Cyndi sang and Georgia faked a dance step that was more a sideways old lady scared of breaking a hip shuffle than a recognisable groove. Not that she had much dancer in her anyway, but somehow in all that time with Hamish she’d lost her sense of rhythm, along with the logic of who she was without him.

And without him was bliss, a deep hot bubble bath, a feather bed, a big mouthful of chocolate praline, endless coffee refills you didn’t have to make yourself.

So getting her hippy hippy shake back should be easy.

But maybe not today. She dropped into the armchair with a grunt. Today her back ached from humping suitcases and boxes up the stairs. Today was all about the savouring, and she could do that while slumping. It was the equivalent of a day spa appointment that was going to last the rest of her life. It was indulgence and choice, ease and relaxation served with real peppermint tea that was steamy and fragrant.

It was so weird.

She’d hadn’t been on her own, truly on her own, without someone in the next room whose needs she’d committed to meet, for eight years. And even before that, after Mum died, with Dad’s drinking, there’d been that need to be the one who cared, who was responsible, whose needs came last.

That realisation was probably why it was hard to get out of the chair. She felt heavy with the difference. Not that it mattered. She could rust in this chair and no one would mind. That was such a lonely loser thought it made her smile. Because that’s exactly what she wanted, to be alone, and if that made her a loser then bring it on, baby, embrace the lame, cultivate the nerd, and institutionalise the geek.

She swung a denim-clad leg over the arm of the chair and fist-pumped, feeling vaguely stupid for doing it. Because for all the sit in the chair till she fused with its second-hand distressed leather notions, she had to get at least part way organised.
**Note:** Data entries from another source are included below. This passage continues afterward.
(** Splitting a text at a character it does not contain. *)
Lemma split_without_separator c : forall s,
  has_char c s = false -> PyStr.split c s = [s].
Proof.
  induction s as [|x s IH]; intros H; [reflexivity|].
  cbn in H. apply orb_false_elim in H. destruct H as [Hx Hs].
  cbn. rewrite Hx. now rewrite (IH Hs).
Qed.

(* --------------------------------------------------------------------- *)
(** ** The URL of the image *)

(** X12: an scp URL that names no user, having no ['@'], is not followed:
    once the line is in [fxos_state], [_wait_till_download_complete]
    raises the [AssertionError] that quotes the URL, before any query of
    the download task and whatever the time allowed. *)
Theorem scp_url_without_a_user_is_refused :
  forall (dev : Device) (fuel : nat) (file_url : string) (wait_upto : Z) (l l1 : Line),
    PyStr.startswith file_url "scp" = true ->
    has_char "@" file_url = false ->
    go_to dev "fxos_state" l = Returned tt l1 ->
    _wait_till_download_complete dev fuel file_url wait_upto l =
    Raised (AssertionError ("unknown file_url: " ++ file_url)) l1.
Proof.
  intros dev fuel file_url upto l l1 Hscp Hat Hgo.
  unfold _wait_till_download_complete. unfold bind at 1. rewrite Hgo. rewrite Hscp.
  destruct (Re.search re_scp_url file_url) as [[ms r]|] eqn:E.
  - exfalso. assert (H : has_char "@" file_url = true).
    { apply (search_lit "@" re_scp_url file_url (ms, r)); [|exact E].
      cbn. auto 10. }
    congruence.
  - reflexivity.
Qed.

Lemma scp_url_without_a_user_is_refused_witness :
  _wait_till_download_complete Scenario.failing_download 0
    "scp://172.23.47.63:/tftpboot/cisco-ftd-fp2k.6.2.1-1088.SSA" 1800 Scenario.line0 =
  Raised (AssertionError ("unknown file_url: " ++
                          "scp://172.23.47.63:/tftpboot/cisco-ftd-fp2k.6.2.1-1088.SSA"))
    (went Scenario.failing_download Scenario.line0).
Proof.
  apply (scp_url_without_a_user_is_refused Scenario.failing_download 0
           "scp://172.23.47.63:/tftpboot/cisco-ftd-fp2k.6.2.1-1088.SSA" 1800
           Scenario.line0 (went Scenario.failing_download Scenario.line0)).
  - reflexivity.
  - reflexivity.
  - reflexivity.
Defined.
She had a new job to start Monday and in that particular sphere she had to show a whole lot of anti-loser characteristics. Which meant finding appropriate clothing to wear, sorting out the bathroom and working out how to manage without a power supply and still have decent hair.
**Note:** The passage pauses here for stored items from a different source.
(** X13: the normal pass, run on a registry none of whose tensors has a
    record yet (the state [quantize_model] reaches it in), when it returns:
    the registry holds exactly the entries that share parameters, in their
    order; every other registered tensor has a record; and the record of a
    tensor that was not registered as unshared is as it was. *)
Theorem normal_pass_leaves_shared_entries (st st' : QDQQuantizer) :
  NoDup (odict.keys (tensors_to_quantize st)) →
  (∀ t, odict.mem t (tensors_to_quantize st) = true →
        quantized_value_map st !! t = None) →
  _quantize_normal_tensors st = Ok tt st' →
  tensors_to_quantize st'
    = filter (λ e, is_shared e.2 = true) (tensors_to_quantize st) ∧
  (∀ t info, odict.get t (tensors_to_quantize st) = Some info →
             is_shared info = false →
             is_Some (quantized_value_map st' !! t)) ∧
  (∀ t, t ∉ unshared_keys (tensors_to_quantize st) →
        quantized_value_map st' !! t = quantized_value_map st !! t).
Proof.
  intros Hdup Hfresh. unfold _quantize_normal_tensors.
  unfold mbind, M_mbind, M_bind, gets. intros Hrun.
  apply normal_entries_spec in Hrun as (Hreg & Hres & Hothers); [|done|].
  - split; [|split; [|done]].
    + rewrite Hreg. apply filter_ext_in. intros [t info] Hin. simpl. split.
      * intros Hnot. destruct (is_shared info) eqn:Hs; [done|].
        destruct Hnot. unfold unshared_keys. apply list_elem_of_fmap.
        exists (t, info). split; [done|]. by apply list_elem_of_filter.
      * intros Hs Hin'. unfold unshared_keys in Hin'.
        apply list_elem_of_fmap in Hin' as ([t' info'] & Heq & [Hs' Hin']%list_elem_of_filter).
        simpl in *. subst t'.
        rewrite (NoDup_keys_inj _ _ _ _ Hdup Hin Hin') in Hs. congruence.
    + intros t info Hget Hs. apply Hres. unfold unshared_keys.
      apply list_elem_of_fmap. exists (t, info). split; [done|].
      apply list_elem_of_filter. split; [done|]. by apply odict_get_elem_of.
  - intros [t info] Hin. apply Hfresh. unfold odict.mem. simpl.
    by destruct (odict_elem_of_get _ _ _ Hin) as [v ->].
Qed.

Lemma others_kept_grows (t : string) (s s' : QDQQuantizer) :
  quantized_value_map s !! t = None →
  record_frame t s s' →
  records_kept s s'.
Proof.
  intros Hfresh (_ & _ & Hothers & _). apply map_subseteq_spec. intros k v Hk.
  rewrite Hothers; [done|]. intros ->. congruence.
Qed.

#[local] Instance records_kept_preorder : PreOrder records_kept.
Proof.
  split.
  - intros s. unfold records_kept. reflexivity.
  - intros s1 s2 s3. unfold records_kept. intros ? ?. by etrans.
Qed.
The better casual clothes she needed were in the red suitcase. The confidence she needed had to be summoned, and it wasn’t going to be as easy as ringing for a pizza. But she’d managed to conjure cool, calm and professionally collected during the Skype interview a month ago, and that’d been a disconcerting experience, pitching her heart out about her experience to her laptop screen in a cubicle at the library while a man in a tweed jacket with actual elbow patches and a cloth cap scowled at her over the partition.
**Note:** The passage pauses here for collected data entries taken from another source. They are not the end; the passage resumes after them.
Lemma hierarchicalSoftmax_run (fuel : nat) (counts : list Z) (target : Z)
      (m : Model) :
  buildTree fuel (osz_ m) counts fresh = Ok (hier m) ->
  Z.of_nat (length (wo_ m)) = osz_ m ->
  0 <= target < osz_ m ->
  exists loss m' p,
    hierarchicalSoftmax target m = Ok (loss, m') /\
    get (paths (hier m)) target = Ok p /\
    Kept m m' /\ negpos m' = negpos m /\ output_ m' = output_ m /\
    (forall r, 0 <= r -> ~ In r p ->
       nth (Z.to_nat r) (wo_ m') [] = nth (Z.to_nat r) (wo_ m) []) /\
    nth (Z.to_nat (osz_ m - 1)) (wo_ m') [] =
      nth (Z.to_nat (osz_ m - 1)) (wo_ m) [].
Proof.
  intros Hrun Hwo Ht.
  destruct (path_entries _ _ _ _ Hrun target Ht)
    as (p & cd & Hp & Hcd & Hlen & Hrange & _).
  unfold hierarchicalSoftmax. cbv zeta.
  change (hier (set_grad (vzero (grad_ m)) m)) with (hier m).
  rewrite Hcd, Hp. cbn [bind].
  set (m0 := set_grad (vzero (grad_ m)) m).
  set (P := fun (_ : Z) (s : R * Model) =>
              Kept m (snd s) /\ negpos (snd s) = negpos m /\
              output_ (snd s) = output_ m /\
              forall r, 0 <= r -> ~ In r p ->
                nth (Z.to_nat r) (wo_ (snd s)) [] = nth (Z.to_nat r) (wo_ m) []).
  match goal with
  | |- context [for_range 0 ?hi ?body ?s] =>
      destruct (for_range_inv P body 0 hi s) as ([loss m'] & Hloop & HP)
  end.
  - lia.
  - unfold P, m0. cbn [snd]. split.
    + constructor; cbn; try reflexivity. unfold vzero. apply length_map.
    + cbn. auto.
  - intros k [loss m1] Hk (HK & Hnp & Hout & Hrows). cbn [snd] in *.
    rewrite (get_Ok _ _ 0) by lia.
    rewrite (get_Ok _ _ false) by lia. cbn [bind].
    set (pk := nth (Z.to_nat k) p 0).
    assert (Hin : In pk p) by (apply nth_In; lia).
    assert (Hpk : 0 <= pk <= osz_ m - 2).
    { rewrite Forall_forall in Hrange. apply Hrange. exact Hin. }
    pose proof (shape_length _ _ (kept_wo_shape _ _ HK)) as Hl.
    rewrite binaryLogistic_eval by lia. cbv zeta. cbn [bind].
    eexists. split; [reflexivity|].
    unfold P. cbn [snd].
    match goal with
    | |- Kept m ?m2 /\ _ =>
        assert (HK2 : Kept m1 m2)
    end.
    { constructor; cbn; try reflexivity.
      - apply upd_nat_shape. intros r. apply axpy_length.
      - apply axpy_length. }
    split; [exact (Kept_trans _ _ _ HK HK2)|].
    cbn. split; [exact Hnp|]. split; [exact Hout|].
    intros r Hr Hnin. rewrite upd_nat_nth by lia.
    destruct (Nat.eqb_spec (Z.to_nat r) (Z.to_nat pk)) as [E|_].
    + exfalso. apply Hnin. replace r with pk by lia. exact Hin.
    + apply Hrows; assumption.
  - exists loss, m', p. rewrite Hloop.
    destruct HP as (HK & Hnp & Hout & Hrows). cbn [snd] in *.
    split; [reflexivity|]. split; [reflexivity|].
    split; [exact HK|]. split; [exact Hnp|]. split; [exact Hout|].
    split; [exact Hrows|].
    apply Hrows; [lia|]. intros Hin.
    rewrite Forall_forall in Hrange. specialize (Hrange _ Hin). lia.
Qed.

(** On a model whose tree buildTree has built and whose [wo_] has a
    row per class, hierarchicalSoftmax returns for every class.  It
    changes [grad_] and the rows of [wo_] that the path of the class
    names, and nothing else: every other row, the last row
    [osz_ - 1] among them (the tree has only [osz_ - 1] internal
    nodes), is as before. *)
Theorem hierarchicalSoftmax_built (fuel : nat) (counts : list Z) (target : Z)
        (m : Model) :
  buildTree fuel (osz_ m) counts fresh = Ok (hier m) ->
  Z.of_nat (length (wo_ m)) = osz_ m ->
  0 <= target < osz_ m ->
  exists loss m' p,
    hierarchicalSoftmax target m = Ok (loss, m') /\
    get (paths (hier m)) target = Ok p /\
    Kept m m' /\ negpos m' = negpos m /\ output_ m' = output_ m /\
    (forall r, 0 <= r -> ~ In r p ->
       nth (Z.to_nat r) (wo_ m') [] = nth (Z.to_nat r) (wo_ m) []) /\
    nth (Z.to_nat (osz_ m - 1)) (wo_ m') [] =
      nth (Z.to_nat (osz_ m - 1)) (wo_ m) [].
Proof. exact (hierarchicalSoftmax_run fuel counts target m). Qed.

(** ** What the scoring strategies keep *)

Lemma for_loop_keeps {S : Type} (Q : S -> Prop) (body : Z -> S -> result S)
      (n : nat) :
  forall (i : Z) (s s' : S),
    for_loop n i body s = Ok s' -> Q s ->
    (forall k s0 s1, Q s0 -> body k s0 = Ok s1 -> Q s1) ->
    Q s'.
Proof.
  induction n as [|n IH]; intros i s s' H HQ Hstep.
  - cbn in H. injection H as <-. exact HQ.
  - cbn [for_loop] in H. apply bind_Ok_inv in H. destruct H as (s1 & Hb & H).
    apply (IH _ _ _ H); [|exact Hstep]. exact (Hstep _ _ _ HQ Hb).
Qed.

Lemma for_each_keeps {S A : Type} (Q : S -> Prop) (body : A -> S -> result S)
      (v : list A) :
  forall (s s' : S),
    for_each v body s = Ok s' -> Q s ->
    (forall a s0 s1, In a v -> Q s0 -> body a s0 = Ok s1 -> Q s1) ->
    Q s'.
Proof.
  induction v as [|a v IH]; intros s s' H HQ Hstep.
  - cbn in H. injection H as <-. exact HQ.
  - cbn [for_each] in H. apply bind_Ok_inv in H. destruct H as (s1 & Hb & H).
    apply (IH _ _ H).
    + exact (Hstep a _ _ (or_introl eq_refl) HQ Hb).
    + intros b s0 s2 Hin. apply Hstep. right. exact Hin.
Qed.

(** A call of getNegative that returns has moved the cursor, to a
    position inside the table, and nothing else; what it returns is an
    entry of the table other than [target]. *)
Lemma getNegative_Ok_inv (target : Z) :
  forall (fuel : nat) (m m' : Model) (negative : Z),
    getNegative fuel target m = Ok (negative, m') ->
    negative <> target /\ In negative (negatives m) /\
    exists q, 0 <= q < Z.of_nat (length (negatives m)) /\ m' = set_negpos q m.
Proof.
  induction fuel as [|fuel IH]; intros m m' negative H; [discriminate|].
  cbn [getNegative] in H. apply bind_Ok_inv in H. destruct H as (x & Hx & H).
  pose proof (get_Ok_inv _ _ _ 0 Hx) as [Hb ->].
  destruct (Z.eqb_spec (Z.of_nat (length (negatives m))) 0) as [|Hsz];
    [discriminate|].
  set (q := (negpos m + 1) mod Z.of_nat (length (negatives m))) in *.
  assert (Hq : 0 <= q < Z.of_nat (length (negatives m)))
    by (apply Z.mod_pos_bound; lia).
  destruct (Z.eqb_spec target (nth (Z.to_nat (negpos m)) (negatives m) 0))
    as [E|Hne].
  - destruct (IH _ _ _ H) as (H1 & H2 & q' & Hq' & ->).
    cbn [negatives set_negpos] in *.
    split; [exact H1|]. split; [exact H2|]. exists q'. split; [exact Hq'|].
    reflexivity.
  - injection H as <- <-. split; [congruence|].
    split; [apply nth_In; lia|]. exists q. split; [exact Hq|reflexivity].
Qed.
He was reading something that exuded old book smell and making increasingly aggressive shhh noises. She was reading the expression on the faces of two people whose Sydney-based recording studio she fervently wanted to work for and sprouting off about her Bachelor’s Degree in Audio Engineering.

At about the time she mentioned being a panel operator for Radio London Mode, tweed man stood up and glared at her. She ignored his looming presence and went on to talk about her stint as house engineer for the Little Shakespeare Theatre. Tweedy lost it and started complaining loudly while she grimaced and explained how she’d been the engineer for a variety of freelance contracts in the advertising and documentary making industry over the last four years. It wasn’t the career she’d hoped to build, it was what she had to trade with.

But Tweedy was making noises akin to a human distress beacon so she’d been forced to acknowledge she was logged in at the library because she’d needed a private space. She didn’t tell them Hamish would’ve made life even tougher for her than Tweedy had. She did tell them she’d need time to relocate from London to Sydney. Then she expected to wait with all the pleasure of having a dead limb from pins and needles before the inevitable analysis of her résumé revealed her patchy work experience and killed the opportunity like catastrophic blood loss.